Strategic Modification of BiVO4 for Improving Photoelectrochemical Water Oxidation Performance

Abstract

To improve the photoelectrochemical (PEC) performance of BiVO4, three different modifications (doping, heterojunction, and catalyst deposition) using earth-abundant elements are performed and their effects are compared in a 0.1 M phosphate electrolyte at pH 7 under AM1.5 light (100 mW/cm(2)). When a hexavalent element (Cr6+, W6+, or Mo6+) is doped at various levels, the Mo6+-doping effect is most significant at 10 atomic % with about two times higher photocurrent generation at the oxygen evolution potential (1.23 V-RHE).

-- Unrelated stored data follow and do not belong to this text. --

Definition touch (c : cache_st) : cache_st := if cache_inited c then c else cache_init c.

Lemma touch_wf c : cache_wf c -> cache_wf (touch c) /\ cache_inited (touch c) = true
    /\ forall h, cache_chain (touch c) h = cache_chain c h.
Proof.
  intros [H0 Hwf]. unfold touch. destruct (cache_inited c) eqn:E; [split; [split; [congruence|done]|done]|].
  assert (forall h, cache_chain (cache_init c) h = cache_chain c h) as Hc.
  { intros h. unfold cache_chain. by rewrite H0. }
  split; [|done]. split; [done|]. intros h. by rewrite Hc.
Qed.

(** Replacing the chain of [n] by one that changes the count of [n] only. *)
Lemma replace_chain c n l k :
  cache_wf c -> cache_inited c = true ->
  chain_wf (mkhash n) l ->
  countl n l = k ->
  (forall m, m <> n -> countl m l = countl m (cache_chain c (mkhash n))) ->
  cache_wf (set_chain c (mkhash n) l)
  /\ forall m, count (set_chain c (mkhash n) l) m = if bool_decide (m = n) then k else count c m.
Proof.
  intros [_ Hwf] Hi Hl Hk Hm. split; [split|].
  - unfold set_chain; simpl. by rewrite Hi.
  - intros h. rewrite chain_set. bdec (mkhash n = h) as Hh; [by subst|apply Hwf].
  - intros m. unfold count. rewrite chain_set.
    bdec (m = n) as Hmn; [by subst; rewrite bool_decide_true|].
    bdec (mkhash n = mkhash m) as Hh; [|done]. rewrite Hm, Hh; done.
Qed.

Lemma countl_absent n l : n ∉ nc_name <$> l -> countl n l = 0.
Proof.
  intros Hn. unfold countl. pose proof (break_name n l) as H.
  destruct (break_at _ l) as [[[a x] b]|]; [|done]. destruct H as (-> & <- & _).
  exfalso. apply Hn. rewrite fmap_app, elem_of_app, fmap_cons. right. apply list_elem_of_here.
Qed.

Lemma chain_wf_mid h a x b k :
  chain_wf h (a ++ x :: b) -> 0 < k -> chain_wf h (a ++ mk_nc (nc_name x) k :: b).
Proof.
  unfold chain_wf. rewrite !fmap_app, !fmap_cons, !Forall_app, !Forall_cons. naive_solver.
Qed.

Lemma chain_wf_remove h a x b :
  chain_wf h (a ++ x :: b) -> chain_wf h (a ++ b) /\ nc_name x ∉ nc_name <$> (a ++ b).
Proof.
  unfold chain_wf. rewrite !fmap_app, fmap_cons, !Forall_app, Forall_cons.
  intros [Hnd Hf]. apply NoDup_app in Hnd as (Ha & Hab & Hb).
  apply NoDup_cons in Hb as [Hx Hb]. split; [|rewrite elem_of_app; set_solver].
  split; [|naive_solver]. apply NoDup_app. set_solver.
Qed.

Lemma cache_inc_spec c n :
  cache_wf c ->
  cache_wf (fst (cache_inc c n)) /\ snd (cache_inc c n) = n
  /\ forall m, count (fst (cache_inc c n)) m = count c m + (if bool_decide (n = m) then 1 else 0).
Proof.
  intros Hwf. destruct (touch_wf c Hwf) as (Hwf' & Hi & Hc).
  unfold cache_inc, cache_get_name. fold (touch c).
  pose proof (break_name n (cache_chain (touch c) (mkhash n))) as Hb.
  pose proof (proj2 Hwf' (mkhash n)) as Hch.
  assert (forall m, count (touch c) m = count c m) as Hcount
    by (intros; unfold count; by rewrite Hc).
  destruct (break_at _ _) as [[[a x] b]|] eqn:E; simpl.
  - destruct Hb as (Hl & Hx & Ha). rewrite Hl in Hch.
    assert (0 < occurences x) as Hpos by (destruct Hch as [_ Hf]; apply Forall_app in Hf as [_ Hf]; apply Forall_cons in Hf; naive_solver).
    assert (count (touch c) n = occurences x) as Hcx by (unfold count, countl; by rewrite E).
    destruct (replace_chain (touch c) n (a ++ mk_nc (nc_name x) (occurences x + 1) :: b)
                (occurences x + 1) Hwf' Hi) as [Hw Hq].
    + apply chain_wf_mid; [done|lia].
    + by apply countl_hit.
    + intros m Hm. rewrite Hl, !countl_skip by (simpl; congruence). done.
    + split; [done|]. split; [done|]. intros m. rewrite Hq. bdec (m = n) as Hm.
      * subst m. rewrite bool_decide_true, <- Hcount; [lia|done].
      * rewrite bool_decide_false, Hcount; [lia|done].
  - unfold cache_add_name.
    destruct (replace_chain (touch c) n (mk_nc n 1 :: cache_chain (touch c) (mkhash n)) 1 Hwf' Hi)
      as [Hw Hq].
    + destruct Hch. split; [by constructor|]. constructor; [done|done].
    + apply (countl_hit n (mk_nc n 1) []); [done|apply not_elem_of_nil].
    + intros m Hm. by apply (countl_skip m (mk_nc n 1) []).
    + split; [done|]. split; [done|]. intros m. rewrite Hq. bdec (m = n) as Hm.
      * subst m. rewrite bool_decide_true by done. rewrite <- Hcount. unfold count.
        rewrite countl_absent by done. lia.
      * rewrite bool_decide_false, Hcount; [lia|done].
Qed.

Lemma cache_dec_spec c n :
  cache_wf c -> 0 < count c n ->
  cache_wf (cache_dec c (Some n))
  /\ forall m, count (cache_dec c (Some n)) m = count c m - (if bool_decide (n = m) then 1 else 0).
Proof.
  intros Hwf Hpos. destruct (touch_wf c Hwf) as (Hwf' & Hi & Hc).
  unfold cache_dec, cache_get_name. fold (touch c).
  pose proof (break_name n (cache_chain (touch c) (mkhash n))) as Hb.
  pose proof (proj2 Hwf' (mkhash n)) as Hch.
  assert (forall m, count (touch c) m = count c m) as Hcount
    by (intros; unfold count; by rewrite Hc).
  destruct (break_at _ _) as [[[a x] b]|] eqn:E.
  2:{ rewrite <- Hcount in Hpos. unfold count in Hpos. rewrite countl_absent in Hpos by done. lia. }
  destruct Hb as (Hl & Hx & Ha). rewrite Hl in Hch.
  assert (count (touch c) n = occurences x) as Hcx by (unfold count, countl; by rewrite E).
  destruct (chain_wf_remove _ _ _ _ Hch) as [Hrm Hnx].
  enough (exists l, (if occurences x - 1 =? 0 then set_chain (touch c) (mkhash n) (a ++ b)
     else set_chain (touch c) (mkhash n) (a ++ mk_nc (nc_name x) (occurences x - 1) :: b))
     = set_chain (touch c) (mkhash n) l /\ chain_wf (mkhash n) l /\ countl n l = occurences x - 1
     /\ forall m, m <> n -> countl m l = countl m (a ++ b)) as (l & -> & Hwl & Hcl & Hml).
  { destruct (replace_chain (touch c) n l (occurences x - 1) Hwf' Hi Hwl Hcl) as [Hw Hq].
    - intros m Hm. rewrite Hl, countl_skip by congruence. by apply Hml.
    - split; [done|]. intros m. rewrite Hq. bdec (m = n) as Hm.
      + subst m. rewrite bool_decide_true, <- Hcount; [lia|done].
      + rewrite bool_decide_false, Hcount; [lia|done]. }
  rewrite <- Hcount, Hcx in Hpos.
  destruct (Z.eqb_spec (occurences x - 1) 0) as [H0|H0].
  - exists (a ++ b). split; [done|]. split; [done|]. rewrite <- Hx at 1.
    rewrite countl_absent by done. split; [lia|done].
  - exists (a ++ mk_nc (nc_name x) (occurences x - 1) :: b). split; [done|].
    split; [apply chain_wf_mid; [done|lia]|]. split.
    + by apply countl_hit.
    + intros m Hm. apply countl_skip. simpl. congruence.
Qed.

Lemma uses_nonneg n l : 0 <= uses n l.
Proof.
  assert (forall a, 0 <= uses1 n a) as H1.
  { intros a. induction a as [nm ty v len h IH] using arg_nested_ind.
    rewrite uses1_unfold. destruct (bool_decide _), (ty =? ARG_ARGLIST); try lia;
      destruct v as [| | | |l']; try lia;
      (enough (0 <= uses n l') by lia; specialize (IH l' eq_refl);
       induction IH; simpl; lia). }
  induction l as [|a l IH]; simpl; [lia|]. specialize (H1 a). lia.
Qed.

Lemma uses1_nonneg n a : 0 <= uses1 n a.
Proof. pose proof (uses_nonneg n [a]). simpl in *. lia. Qed.

Definition free_ok1 (a : arg) : Prop := forall c,
  cache_wf c -> (forall n, uses1 n a <= count c n) ->
  cache_wf (arg_free_all1 c a)
  /\ forall n, count (arg_free_all1 c a) n = count c n - uses1 n a.

Lemma free_list_ok l : Forall free_ok1 l -> forall c,
  cache_wf c -> (forall n, uses n l <= count c n) ->
  cache_wf (arg_free_all c l)
  /\ forall n, count (arg_free_all c l) n = count c n - uses n l.
Proof.
  induction 1 as [|a l Ha _ IH]; intros c Hwf Hle; simpl in *.
  - split; [done|]. intros n. lia.
  - destruct (Ha c Hwf) as [Hwf1 Hc1].
    { intros n. specialize (Hle n). pose proof (uses_nonneg n l). lia. }
    destruct (IH _ Hwf1) as [Hwf2 Hc2].
    { intros n. rewrite Hc1. specialize (Hle n). lia. }
    split; [done|]. intros n. rewrite Hc2, Hc1. lia.
Qed.

Lemma free_ok a : free_ok1 a.
Proof.
  induction a as [nm ty v len h IH] using arg_nested_ind. intros c Hwf Hle.
  rewrite arg_free_all1_unfold.
  set (inner := fun n => if ty =? ARG_ARGLIST
                         then match v with VList l => uses n l | _ => 0 end else 0).
  assert (forall n, uses1 n (Arg nm ty v len h) = (if bool_decide (nm = n) then 1 else 0) + inner n)
    as Hu by (intros; apply uses1_unfold).
  set (c1 := if ty =? ARG_ARGLIST then match v with VList l => arg_free_all c l | _ => c end else c).
  assert (cache_wf c1 /\ forall n, count c1 n = count c n - inner n) as [Hwf1 Hc1].
  { unfold c1, inner. destruct (ty =? ARG_ARGLIST) eqn:E; [|split; [done|intros; lia]].
    destruct v as [| | | |l]; try (split; [done|intros; lia]).
    apply free_list_ok; [by apply IH|done|]. intros n. specialize (Hle n).
    rewrite uses1_unfold, E in Hle. destruct (bool_decide _); lia. }
  destruct (cache_dec_spec c1 nm Hwf1) as [Hwf2 Hc2].
  { rewrite Hc1. specialize (Hle nm). rewrite Hu, bool_decide_true in Hle by done. lia. }
  split; [done|]. intros n. rewrite Hc2, Hc1, Hu. lia.
Qed.

Definition dup_ok1 (a : arg) : Prop := forall c,
  cache_wf c ->
  cache_wf (fst (arg_dup1 c a))
  /\ (forall n, count (fst (arg_dup1 c a)) n = count c n + uses1 n a)
  /\ forall n, uses1 n (snd (arg_dup1 c a)) = uses1 n a.

Lemma dup_list_ok l : Forall dup_ok1 l -> forall c,
  cache_wf c ->
  cache_wf (fst (arg_dup c l))
  /\ (forall n, count (fst (arg_dup c l)) n = count c n + uses n l)
  /\ forall n, uses n (snd (arg_dup c l)) = uses n l.
Proof.
  induction 1 as [|a l Ha _ IH]; intros c Hwf; simpl.
  - split; [done|]. split; [intros n; lia|done].
  - destruct (Ha c Hwf) as (Hwf1 & Hc1 & Hu1).
    destruct (arg_dup1 c a) as [c1 a']; simpl in *.
    destruct (IH c1 Hwf1) as (Hwf2 & Hc2 & Hu2).
    destruct (arg_dup c1 l) as [c2 l']; simpl in *.
    split; [done|]. split; intros n; [rewrite Hc2, Hc1; lia|by rewrite Hu1, Hu2].
Qed.

Lemma dup_ok a : dup_ok1 a.
Proof.
  induction a as [nm ty v len h IH] using arg_nested_ind. intros c Hwf.
  rewrite arg_dup1_unfold.
  destruct (cache_inc_spec c nm Hwf) as (Hwf1 & Hn & Hc1).
  destruct (cache_inc c nm) as [c1 n1]; simpl in Hwf1, Hn, Hc1; subst n1.
  assert (forall (b : bool) w, (b = true -> (ty =? ARG_ARGLIST) = false) -> b = true ->
    cache_wf c1 /\ (forall n, count c1 n = count c n + uses1 n (Arg nm ty v len h))
    /\ forall n, uses1 n (Arg nm ty w len h) = uses1 n (Arg nm ty v len h)) as Hflat.
  { intros b w Hb ->. split; [done|]. setoid_rewrite uses1_unfold. rewrite Hb by done.
    split; [intros n; rewrite Hc1; lia|done]. }
  destruct ((ty =? ARG_INT) || (ty =? ARG_PTR)) eqn:E1;
    [apply (Hflat _ v) in E1; [done|unfold ARG_INT, ARG_PTR, ARG_ARGLIST; lia]|].
  destruct ((ty =? ARG_STRING) || (ty =? ARG_STRUCT)) eqn:E2;
    [apply (Hflat _ v) in E2; [done|unfold ARG_STRING, ARG_STRUCT, ARG_ARGLIST; lia]|].
  destruct (ty =? ARG_ARGLIST) eqn:E3.
  - destruct v as [| | | |l].
    1-4: split; [done|]; setoid_rewrite uses1_unfold; rewrite E3; simpl;
      split; [intros n; rewrite Hc1; lia|done].
    destruct (dup_list_ok l (IH l eq_refl) c1 Hwf1) as (Hwf2 & Hc2 & Hu2).
    destruct (arg_dup c1 l) as [c2 l']; cbn [fst snd] in *.
    split; [done|]. split; intros n; rewrite !uses1_unfold, ?E3, ?Hu2, ?Hc2, ?Hc1; lia.
  - by apply (Hflat (negb false) VNull).
Qed.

Such enhancement is attributed to a decrease in charge transfer resistance (R-ct) by donor doping, resulting in an approximate 2-fold increase in charge separation efficiency (eta(sep)) to about 25%. W6+ is less effective than Mo6+, whereas Cr6+ has a detrimental effect. To further improve the charge separation efficiency of Mo6+-doped BiVO4 (Mo-BiVO4), a approximate 600 nm thick WO3 layer is deposited under a similarly thick Mo-BiVO4 layer. This binary heterojunction (WO3/Mo-BiVO4) exhibits eta(sep) of about 50% along with more than 3 times higher photocurrent generation. On the other hand, an oxygen evolving cobalt-phosphate (Co-Pi) catalyst electrodeposited to Mo-BiVO4 (Mo-BiVO4/Co-Pi) enhances charge injection efficiency (eta(inj)) from similar to 50 to similar to 70% at 1.23 V-RHE. These two binaries are coupled into a ternary heterojunction (WO3/Mo-BiVO4/Co-Pi) in order to improve the charge transfer efficiencies (eta(sep) and eta(inj)). The PEC performance of this ternary is significantly high with photocurrent density of about 2.4 mA/cm(2) at 1.23 V-RHE (corresponding to the solar-to-hydrogen efficiency of ca. 3%) due to eta(sep) and eta(inj) of similar to 60 and 90%, respectively.